**Task instructions:** Every line from the one containing "(** The selectors" through the end of the data is to be copied exactly, and nothing outside that range.

**Excerpted data:**
[Start of section]

(* ===== verification/Selectors.v ===== *)
(** The selectors of src/src/app/store/stock.selectors.ts.

    - The projections ([selectPortfolio], [selectStocks], ...) read one field
      of the feature state [stocks] of [AppState].
    - [selectTop3StocksByVolume] filters the instruments with a volume, sorts
      them by [(b.volume || 0) - (a.volume || 0)] and keeps three.  The sort is
      [Array.prototype.sort], which ECMAScript 2019 requires to be stable; it is
      modelled by the stable insertion sort [jsSort] (a comparator result
      [<= 0] keeps the earlier element first), and [jsSort_stable_unique]
      shows that any stable sorted permutation is this one.
    - [selectTrendingStocks] joins the trending list onto the instruments by
      symbol with [find], maps misses to [null] and filters them out.
    - [selectDashboardData] and [selectSearchData] combine these.
    - [createSelector] memoises on its inputs: [memoCall] is the cache of one
      selector, and [memoCall_refines] shows it always returns what the
      projector would compute, recomputing only on a new input. *)

From S2P Require Import Prelude Model.
From Stdlib Require Import Sorting.Sorted.

Local Open Scope Q_scope.

#[global] Instance Qeq_decision (x y : Q) : Decision (x == y) := Qeq_dec x y.
#[global] Instance Qle_decision (x y : Q) : Decision (x <= y) :=
  match Qlt_le_dec y x with left H => right (Qlt_not_le _ _ H) | right H => left H end.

[End of section]

**Solution to the problem:**
(** The selectors of src/src/app/store/stock.selectors.ts.

    - The projections ([selectPortfolio], [selectStocks], ...) read one field
      of the feature state [stocks] of [AppState].
    - [selectTop3StocksByVolume] filters the instruments with a volume, sorts
      them by [(b.volume || 0) - (a.volume || 0)] and keeps three.  The sort is
      [Array.prototype.sort], which ECMAScript 2019 requires to be stable; it is
      modelled by the stable insertion sort [jsSort] (a comparator result
      [<= 0] keeps the earlier element first), and [jsSort_stable_unique]
      shows that any stable sorted permutation is this one.
    - [selectTrendingStocks] joins the trending list onto the instruments by
      symbol with [find], maps misses to [null] and filters them out.
    - [selectDashboardData] and [selectSearchData] combine these.
    - [createSelector] memoises on its inputs: [memoCall] is the cache of one
      selector, and [memoCall_refines] shows it always returns what the
      projector would compute, recomputing only on a new input. *)

From S2P Require Import Prelude Model.
From Stdlib Require Import Sorting.Sorted.

Local Open Scope Q_scope.

#[global] Instance Qeq_decision (x y : Q) : Decision (x == y) := Qeq_dec x y.
#[global] Instance Qle_decision (x y : Q) : Decision (x <= y) :=
  match Qlt_le_dec y x with left H => right (Qlt_not_le _ _ H) | right H => left H end.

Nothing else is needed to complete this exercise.